• **What to do**
Lift out, unaltered, the lines of the material below between the line holding "by eapply axis_source_selects." and the line holding "unfold used_chunks in", counting both.

[[ Supplied information open ]]

(** Every position has its source in a chunk of the plan. *)
Lemma position_covered j os : 0 <= j < samples_per_batch output -> inside extents_out os -> exists x, 0 <= x < zlen (chunks plan) /\ chunk_covers x (place_of j os).
Proof.
  intros Hj Hin. pose proof (br_samples R) as [Hwf Hlen]. rewrite <-Hlen in Hj. destruct (aget_is_Some samples j Hj) as [s Hs].
  pose proof (Forall2_length _ _ _ (br_requests R)) as Hl. destruct (aget_is_Some requests j) as [request Hreq]; [lia|].
  destruct (sample_in_plan j s request Hs Hreq) as (u & m & a & r & P). destruct (ip_rank _ _ _ _ _ _ _ P) as (Hr1 & Hr2 & Hr0).
  destruct (ip_inner _ _ _ _ _ _ _ P) as [Hli _]. pose proof (Forall2_length _ _ _ Hin) as Hlo.
  assert (Hax : forall d, 0 <= d < m_rank m -> exists o, aget os d = Some o /\ exists ax b q inner out, axis_facts request s m d ax b q inner out /\ 0 <= o < out).
  { intros d Hd. destruct (ip_axes _ _ _ _ _ _ _ P d Hd) as (ax & b & q & inner & out & A). destruct (af_out _ _ _ _ _ _ _ _ _ A) as [Ho _].
    apply aget_lookup in Ho as [_ Ho]. destruct (Forall2_lookup_l _ _ _ (Z.to_nat d) out Hin) as (o & Hos & Hb); [rewrite lookup_take_lt by lia; done|].
    exists o. split; [apply aget_lookup; split; [lia|done]|]. by exists ax, b, q, inner, out. }
  set (c := zip_with Z.div (position_source request os) (take rank (inner_chunk_shape m))).
  assert (Hc : forall k, (k < rank)%nat -> exists ax o inner, take rank (s_axes request) !! k = Some ax /\ os !! k = Some o /\ take rank (inner_chunk_shape m) !! k = Some inner /\
     exists b q, axis_facts request s m (Z.of_nat k) ax b q inner (if decide (count q = 0) then end_ b - beg b else count q) /\ 0 <= o < (if decide (count q = 0) then end_ b - beg b else count q)).
  { intros k Hk. destruct (Hax (Z.of_nat k) ltac:(lia)) as (o & Ho & ax & b & q & inner & out & A & Hb). rewrite aget_nat in Ho. destruct (af_out _ _ _ _ _ _ _ _ _ A) as [_ ->].
    exists ax, o, inner. rewrite !lookup_take_lt by lia. pose proof (af_request _ _ _ _ _ _ _ _ _ A) as E1. pose proof (proj1 (af_inner _ _ _ _ _ _ _ _ _ A)) as E2. rewrite aget_nat in E1. rewrite aget_nat in E2. split_and!; try done. by exists b, q. }
  assert (Hck : c ∈ coordinate <$> used_chunks plan j).
  { apply (ip_cells _ _ _ _ _ _ _ P). split.
    - assert (length c = rank); [|lia]. destruct (Nat.lt_trichotomy (length c) rank) as [Hlt|[E|Hgt]]; [|done|].
      + exfalso. destruct (Hc _ Hlt) as (ax & o & inner & E1 & E2 & E3 & _). generalize (lookup_ge_None_2 c (length c) (Nat.le_refl _)). revert E1 E2 E3. generalize (length c). intros n E1 E2 E3 E.
        revert E. unfold c, position_source. rewrite lookup_zip_with, lookup_zip_with, E1, E2, E3. done.
      + exfalso. unfold c in Hgt. rewrite length_zip_with, length_take in Hgt. lia.
    - intros d z Hz. apply aget_lookup in Hz as [Hd Hz]. pose proof (lookup_lt_Some _ _ _ Hz) as Hlt. unfold c in Hlt. rewrite length_zip_with, length_take in Hlt.
      destruct (Hc (Z.to_nat d) ltac:(lia)) as (ax & o & inner & E1 & E2 & E3 & b & q & A & Ho). rewrite Z2Nat.id in A by lia.
      unfold c, position_source in Hz. rewrite lookup_zip_with, lookup_zip_with, E1, E2, E3 in Hz. cbn in Hz. injection Hz as <-.
      destruct (af_copied _ _ _ _ _ _ _ _ _ A) as (C1 & C2 & C3). exists b, q, inner. split_and!; [apply A|apply A|apply A|]. split; [done|]. exists (axis_source ax o). split; [|done].
      by eapply axis_source_selects. }
  apply list_elem_of_fmap in Hck as (ck & Hc' & Hck). pose proof (chunk_array j s request u m a r ck P Hck) as (arr & Ha & _ & Hm).
  unfold used_chunks in Hck. apply list_elem_of_omap in Hck as (use & Huse & E). case_decide as Ej; [|done]. apply elem_of_aget in Huse as [p Hp].
  exists (chunk use). split; [by eapply aget_Some_range|]. exists ck, arr, p, use. split_and!; try done. exists request, os. rewrite Ej, Hm. by split_and!.
Qed.

(** From any contents of the buffer: every position keeps its old cell or gets its
    element, and it gets it when no chunk fails. *)
Lemma batch_decoded order buffer0 :
  order ≡ₚ seqZ 0 (zlen (chunks plan)) -> zlen buffer0 = volume (batch_dims output) ->
  exists sts buffer, decode_all convert lib (dtype output) strides plan input order buffer0 = Some (sts, buffer) /\
    zlen buffer = volume (batch_dims output) /\ length sts = length order /\
    forall j os, 0 <= j < samples_per_batch output -> inside extents_out os ->
      let q := address (j :: os) (take (rank + 1) strides) in
      (forall v, aget buffer q = Some (Some v) -> aget buffer0 q = Some (Some v) \/ right j os v) /\
      (Forall (eq DAMACY_OK) sts -> exists v, aget buffer q = Some (Some v) /\ right j os v).
Proof.
  intros Ho Hb0. destruct output_layout as [V Hstr]. pose proof (lv_rank _ V).
  destruct (decode_all_spec order buffer0) as (sts & b & E & Hl & Hi).
  { apply Forall_forall. intros x Hx. rewrite Ho in Hx. by apply elem_of_seqZ in Hx. }
  { done. }
  exists sts, b. split; [done|]. split; [by rewrite (im_len _ _ _ _ Hi)|]. split; [done|].
  intros j os Hj Hin. cbv zeta. replace (take (rank + 1) strides) with (row_major (batch_dims output)) by (rewrite <-Hstr; f_equal; lia). fold (place_of j os). split.
  - intros v Hq. destruct (im_change _ _ _ _ Hi _ _ Hq) as [?|Hw]; [by left|right; by apply Hw].
  - intros Hok. destruct (position_covered j os Hj Hin) as (x & Hx & Hcov). destruct (im_new _ _ _ _ Hi (place_of j os)) as (v & Hq & Hw); [|exists v; split; [done|by apply Hw]].
    exists x. split; [|done]. rewrite Ho. apply elem_of_seqZ. lia.
Qed.

(** C6. The batch on the CPU. A plan of [prepared_plan_build] for accepted requests, the
    strides of [batch_spec_layout] and what was read for its chunks: [decode_one] runs
    on the chunks in any order, always returns and stays in the output buffer and in
    the decoded chunks. Whatever chunks fail to decode, no position of the batch gets a
    wrong element; when none fails, every position [os] of every sample [j] holds the
    element of its array at the source index the request gives for [os] (interval or
    index list, repeated and unordered indices included), or the fill value where the
    chunk is missing. *)
Theorem cpu_batch_correct order buffer0 :
  order ≡ₚ seqZ 0 (zlen (chunks plan)) -> zlen buffer0 = volume (batch_dims output) ->
  exists sts buffer, decode_all convert lib (dtype output) strides plan input order buffer0 = Some (sts, buffer) /\
    zlen buffer = volume (batch_dims output) /\ length sts = length order /\
    forall j os, 0 <= j < samples_per_batch output -> inside extents_out os ->
      let q := address (j :: os) (take (rank + 1) strides) in
      (forall v, aget buffer q = Some (Some v) -> aget buffer0 q = Some (Some v) \/ right j os v) /\
      (Forall (eq DAMACY_OK) sts -> exists v, aget buffer q = Some (Some v) /\ right j os v).
Proof. apply batch_decoded. Qed.
End batch.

[[ Supplied information closed ]]

• **Exercise answer**
      by eapply axis_source_selects. }
  apply list_elem_of_fmap in Hck as (ck & Hc' & Hck). pose proof (chunk_array j s request u m a r ck P Hck) as (arr & Ha & _ & Hm).
  unfold used_chunks in Hck. apply list_elem_of_omap in Hck as (use & Huse & E). case_decide as Ej; [|done]. apply elem_of_aget in Huse as [p Hp].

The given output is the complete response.